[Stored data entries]
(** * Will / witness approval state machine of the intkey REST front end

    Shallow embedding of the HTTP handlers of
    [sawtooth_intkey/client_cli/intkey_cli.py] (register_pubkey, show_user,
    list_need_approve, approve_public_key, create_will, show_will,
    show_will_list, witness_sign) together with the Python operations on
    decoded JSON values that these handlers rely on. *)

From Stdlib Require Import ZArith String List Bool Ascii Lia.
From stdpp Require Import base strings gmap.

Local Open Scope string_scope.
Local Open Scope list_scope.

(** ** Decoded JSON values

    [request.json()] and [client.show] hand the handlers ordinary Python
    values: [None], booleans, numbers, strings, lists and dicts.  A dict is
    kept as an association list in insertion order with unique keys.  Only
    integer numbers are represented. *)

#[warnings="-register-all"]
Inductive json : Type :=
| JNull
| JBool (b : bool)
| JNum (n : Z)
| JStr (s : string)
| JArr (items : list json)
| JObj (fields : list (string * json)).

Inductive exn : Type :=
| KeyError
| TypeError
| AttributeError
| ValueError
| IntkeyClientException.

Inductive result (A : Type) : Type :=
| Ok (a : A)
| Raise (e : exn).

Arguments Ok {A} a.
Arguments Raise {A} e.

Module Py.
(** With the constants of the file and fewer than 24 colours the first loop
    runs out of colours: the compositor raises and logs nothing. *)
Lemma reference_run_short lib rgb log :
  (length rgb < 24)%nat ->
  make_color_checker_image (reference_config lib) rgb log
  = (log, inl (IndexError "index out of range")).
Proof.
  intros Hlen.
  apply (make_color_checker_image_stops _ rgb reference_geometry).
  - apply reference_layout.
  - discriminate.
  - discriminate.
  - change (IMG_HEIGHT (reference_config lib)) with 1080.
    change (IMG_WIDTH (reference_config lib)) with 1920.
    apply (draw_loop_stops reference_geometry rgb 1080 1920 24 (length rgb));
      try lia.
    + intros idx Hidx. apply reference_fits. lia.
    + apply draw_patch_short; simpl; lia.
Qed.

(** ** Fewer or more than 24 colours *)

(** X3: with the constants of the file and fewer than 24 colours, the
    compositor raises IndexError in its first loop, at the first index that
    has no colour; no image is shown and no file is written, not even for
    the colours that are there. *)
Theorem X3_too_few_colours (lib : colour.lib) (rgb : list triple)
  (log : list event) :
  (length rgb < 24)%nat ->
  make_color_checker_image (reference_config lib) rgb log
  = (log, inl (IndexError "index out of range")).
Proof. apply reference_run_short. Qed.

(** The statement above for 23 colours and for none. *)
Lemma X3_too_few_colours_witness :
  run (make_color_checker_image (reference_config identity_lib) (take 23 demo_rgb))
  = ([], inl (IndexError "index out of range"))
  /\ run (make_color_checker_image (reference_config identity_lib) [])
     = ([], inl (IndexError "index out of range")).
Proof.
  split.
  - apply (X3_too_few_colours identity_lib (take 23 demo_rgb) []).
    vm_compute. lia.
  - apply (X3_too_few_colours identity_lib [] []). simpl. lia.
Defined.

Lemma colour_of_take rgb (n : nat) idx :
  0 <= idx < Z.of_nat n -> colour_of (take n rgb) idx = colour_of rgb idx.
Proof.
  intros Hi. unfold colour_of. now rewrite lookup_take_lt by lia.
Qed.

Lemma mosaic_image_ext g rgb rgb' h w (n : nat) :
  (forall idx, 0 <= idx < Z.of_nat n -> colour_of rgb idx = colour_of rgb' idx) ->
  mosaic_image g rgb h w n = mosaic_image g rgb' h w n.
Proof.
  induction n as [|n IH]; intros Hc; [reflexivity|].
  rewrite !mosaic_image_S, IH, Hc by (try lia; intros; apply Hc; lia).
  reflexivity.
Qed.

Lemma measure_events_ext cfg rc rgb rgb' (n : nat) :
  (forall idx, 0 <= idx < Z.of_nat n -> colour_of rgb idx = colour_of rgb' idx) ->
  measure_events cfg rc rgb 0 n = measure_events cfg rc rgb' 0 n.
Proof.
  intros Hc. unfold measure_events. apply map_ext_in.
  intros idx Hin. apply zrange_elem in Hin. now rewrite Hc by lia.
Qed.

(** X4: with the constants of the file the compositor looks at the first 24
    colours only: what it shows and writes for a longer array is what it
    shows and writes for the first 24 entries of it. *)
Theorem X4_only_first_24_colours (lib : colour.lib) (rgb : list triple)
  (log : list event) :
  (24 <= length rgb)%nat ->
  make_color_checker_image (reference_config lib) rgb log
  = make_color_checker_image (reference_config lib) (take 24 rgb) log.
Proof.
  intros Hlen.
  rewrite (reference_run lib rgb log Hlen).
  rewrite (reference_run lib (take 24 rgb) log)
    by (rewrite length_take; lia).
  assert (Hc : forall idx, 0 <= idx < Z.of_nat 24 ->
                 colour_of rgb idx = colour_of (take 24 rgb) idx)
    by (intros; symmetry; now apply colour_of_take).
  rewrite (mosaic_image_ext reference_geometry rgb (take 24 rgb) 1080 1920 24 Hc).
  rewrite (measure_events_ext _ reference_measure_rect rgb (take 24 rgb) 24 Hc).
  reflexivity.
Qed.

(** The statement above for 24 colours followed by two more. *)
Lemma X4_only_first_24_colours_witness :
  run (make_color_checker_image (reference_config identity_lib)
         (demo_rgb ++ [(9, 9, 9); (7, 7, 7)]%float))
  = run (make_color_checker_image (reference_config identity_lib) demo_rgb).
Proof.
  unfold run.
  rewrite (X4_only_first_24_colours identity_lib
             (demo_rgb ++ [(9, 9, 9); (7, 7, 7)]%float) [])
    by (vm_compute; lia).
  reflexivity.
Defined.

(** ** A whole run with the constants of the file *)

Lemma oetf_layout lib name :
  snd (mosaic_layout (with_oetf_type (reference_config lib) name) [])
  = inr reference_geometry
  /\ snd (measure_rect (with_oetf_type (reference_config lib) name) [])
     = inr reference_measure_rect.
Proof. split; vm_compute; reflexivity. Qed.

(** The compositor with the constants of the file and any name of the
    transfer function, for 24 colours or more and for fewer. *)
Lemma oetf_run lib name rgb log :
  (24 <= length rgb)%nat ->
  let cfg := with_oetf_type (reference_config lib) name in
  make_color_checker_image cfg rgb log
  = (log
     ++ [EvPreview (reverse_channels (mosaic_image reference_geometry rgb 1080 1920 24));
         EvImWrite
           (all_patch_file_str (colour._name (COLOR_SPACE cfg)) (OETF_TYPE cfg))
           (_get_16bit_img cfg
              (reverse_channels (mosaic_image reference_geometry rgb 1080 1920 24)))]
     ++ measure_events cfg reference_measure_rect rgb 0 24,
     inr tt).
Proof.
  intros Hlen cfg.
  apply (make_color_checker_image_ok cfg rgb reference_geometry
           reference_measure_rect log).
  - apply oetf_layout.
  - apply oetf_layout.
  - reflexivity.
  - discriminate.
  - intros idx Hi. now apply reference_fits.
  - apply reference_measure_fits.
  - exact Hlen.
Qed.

## [EXERCISE OBJECTIVE]
The records above should be restated word for word in their entirety.

## [ANSWER SPACE]
(** * Will / witness approval state machine of the intkey REST front end

    Shallow embedding of the HTTP handlers of
    [sawtooth_intkey/client_cli/intkey_cli.py] (register_pubkey, show_user,
    list_need_approve, approve_public_key, create_will, show_will,
    show_will_list, witness_sign) together with the Python operations on
    decoded JSON values that these handlers rely on. *)

From Stdlib Require Import ZArith String List Bool Ascii Lia.
From stdpp Require Import base strings gmap.

Local Open Scope string_scope.
Local Open Scope list_scope.

(** ** Decoded JSON values

    [request.json()] and [client.show] hand the handlers ordinary Python
    values: [None], booleans, numbers, strings, lists and dicts.  A dict is
    kept as an association list in insertion order with unique keys.  Only
    integer numbers are represented. *)

#[warnings="-register-all"]
Inductive json : Type :=
| JNull
| JBool (b : bool)
| JNum (n : Z)
| JStr (s : string)
| JArr (items : list json)
| JObj (fields : list (string * json)).

Inductive exn : Type :=
| KeyError
| TypeError
| AttributeError
| ValueError
| IntkeyClientException.

Inductive result (A : Type) : Type :=
| Ok (a : A)
| Raise (e : exn).

Arguments Ok {A} a.
Arguments Raise {A} e.

Module Py.
(** With the constants of the file and fewer than 24 colours the first loop
    runs out of colours: the compositor raises and logs nothing. *)
Lemma reference_run_short lib rgb log :
  (length rgb < 24)%nat ->
  make_color_checker_image (reference_config lib) rgb log
  = (log, inl (IndexError "index out of range")).
Proof.
  intros Hlen.
  apply (make_color_checker_image_stops _ rgb reference_geometry).
  - apply reference_layout.
  - discriminate.
  - discriminate.
  - change (IMG_HEIGHT (reference_config lib)) with 1080.
    change (IMG_WIDTH (reference_config lib)) with 1920.
    apply (draw_loop_stops reference_geometry rgb 1080 1920 24 (length rgb));
      try lia.
    + intros idx Hidx. apply reference_fits. lia.
    + apply draw_patch_short; simpl; lia.
Qed.

(** ** Fewer or more than 24 colours *)

(** X3: with the constants of the file and fewer than 24 colours, the
    compositor raises IndexError in its first loop, at the first index that
    has no colour; no image is shown and no file is written, not even for
    the colours that are there. *)
Theorem X3_too_few_colours (lib : colour.lib) (rgb : list triple)
  (log : list event) :
  (length rgb < 24)%nat ->
  make_color_checker_image (reference_config lib) rgb log
  = (log, inl (IndexError "index out of range")).
Proof. apply reference_run_short. Qed.

(** The statement above for 23 colours and for none. *)
Lemma X3_too_few_colours_witness :
  run (make_color_checker_image (reference_config identity_lib) (take 23 demo_rgb))
  = ([], inl (IndexError "index out of range"))
  /\ run (make_color_checker_image (reference_config identity_lib) [])
     = ([], inl (IndexError "index out of range")).
Proof.
  split.
  - apply (X3_too_few_colours identity_lib (take 23 demo_rgb) []).
    vm_compute. lia.
  - apply (X3_too_few_colours identity_lib [] []). simpl. lia.
Defined.

Lemma colour_of_take rgb (n : nat) idx :
  0 <= idx < Z.of_nat n -> colour_of (take n rgb) idx = colour_of rgb idx.
Proof.
  intros Hi. unfold colour_of. now rewrite lookup_take_lt by lia.
Qed.

Lemma mosaic_image_ext g rgb rgb' h w (n : nat) :
  (forall idx, 0 <= idx < Z.of_nat n -> colour_of rgb idx = colour_of rgb' idx) ->
  mosaic_image g rgb h w n = mosaic_image g rgb' h w n.
Proof.
  induction n as [|n IH]; intros Hc; [reflexivity|].
  rewrite !mosaic_image_S, IH, Hc by (try lia; intros; apply Hc; lia).
  reflexivity.
Qed.

Lemma measure_events_ext cfg rc rgb rgb' (n : nat) :
  (forall idx, 0 <= idx < Z.of_nat n -> colour_of rgb idx = colour_of rgb' idx) ->
  measure_events cfg rc rgb 0 n = measure_events cfg rc rgb' 0 n.
Proof.
  intros Hc. unfold measure_events. apply map_ext_in.
  intros idx Hin. apply zrange_elem in Hin. now rewrite Hc by lia.
Qed.

(** X4: with the constants of the file the compositor looks at the first 24
    colours only: what it shows and writes for a longer array is what it
    shows and writes for the first 24 entries of it. *)
Theorem X4_only_first_24_colours (lib : colour.lib) (rgb : list triple)
  (log : list event) :
  (24 <= length rgb)%nat ->
  make_color_checker_image (reference_config lib) rgb log
  = make_color_checker_image (reference_config lib) (take 24 rgb) log.
Proof.
  intros Hlen.
  rewrite (reference_run lib rgb log Hlen).
  rewrite (reference_run lib (take 24 rgb) log)
    by (rewrite length_take; lia).
  assert (Hc : forall idx, 0 <= idx < Z.of_nat 24 ->
                 colour_of rgb idx = colour_of (take 24 rgb) idx)
    by (intros; symmetry; now apply colour_of_take).
  rewrite (mosaic_image_ext reference_geometry rgb (take 24 rgb) 1080 1920 24 Hc).
  rewrite (measure_events_ext _ reference_measure_rect rgb (take 24 rgb) 24 Hc).
  reflexivity.
Qed.

(** The statement above for 24 colours followed by two more. *)
Lemma X4_only_first_24_colours_witness :
  run (make_color_checker_image (reference_config identity_lib)
         (demo_rgb ++ [(9, 9, 9); (7, 7, 7)]%float))
  = run (make_color_checker_image (reference_config identity_lib) demo_rgb).
Proof.
  unfold run.
  rewrite (X4_only_first_24_colours identity_lib
             (demo_rgb ++ [(9, 9, 9); (7, 7, 7)]%float) [])
    by (vm_compute; lia).
  reflexivity.
Defined.

(** ** A whole run with the constants of the file *)

Lemma oetf_layout lib name :
  snd (mosaic_layout (with_oetf_type (reference_config lib) name) [])
  = inr reference_geometry
  /\ snd (measure_rect (with_oetf_type (reference_config lib) name) [])
     = inr reference_measure_rect.
Proof. split; vm_compute; reflexivity. Qed.

(** The compositor with the constants of the file and any name of the
    transfer function, for 24 colours or more and for fewer. *)
Lemma oetf_run lib name rgb log :
  (24 <= length rgb)%nat ->
  let cfg := with_oetf_type (reference_config lib) name in
  make_color_checker_image cfg rgb log
  = (log
     ++ [EvPreview (reverse_channels (mosaic_image reference_geometry rgb 1080 1920 24));
         EvImWrite
           (all_patch_file_str (colour._name (COLOR_SPACE cfg)) (OETF_TYPE cfg))
           (_get_16bit_img cfg
              (reverse_channels (mosaic_image reference_geometry rgb 1080 1920 24)))]
     ++ measure_events cfg reference_measure_rect rgb 0 24,
     inr tt).
Proof.
  intros Hlen cfg.
  apply (make_color_checker_image_ok cfg rgb reference_geometry
           reference_measure_rect log).
  - apply oetf_layout.
  - apply oetf_layout.
  - reflexivity.
  - discriminate.
  - intros idx Hi. now apply reference_fits.
  - apply reference_measure_fits.
  - exact Hlen.
Qed.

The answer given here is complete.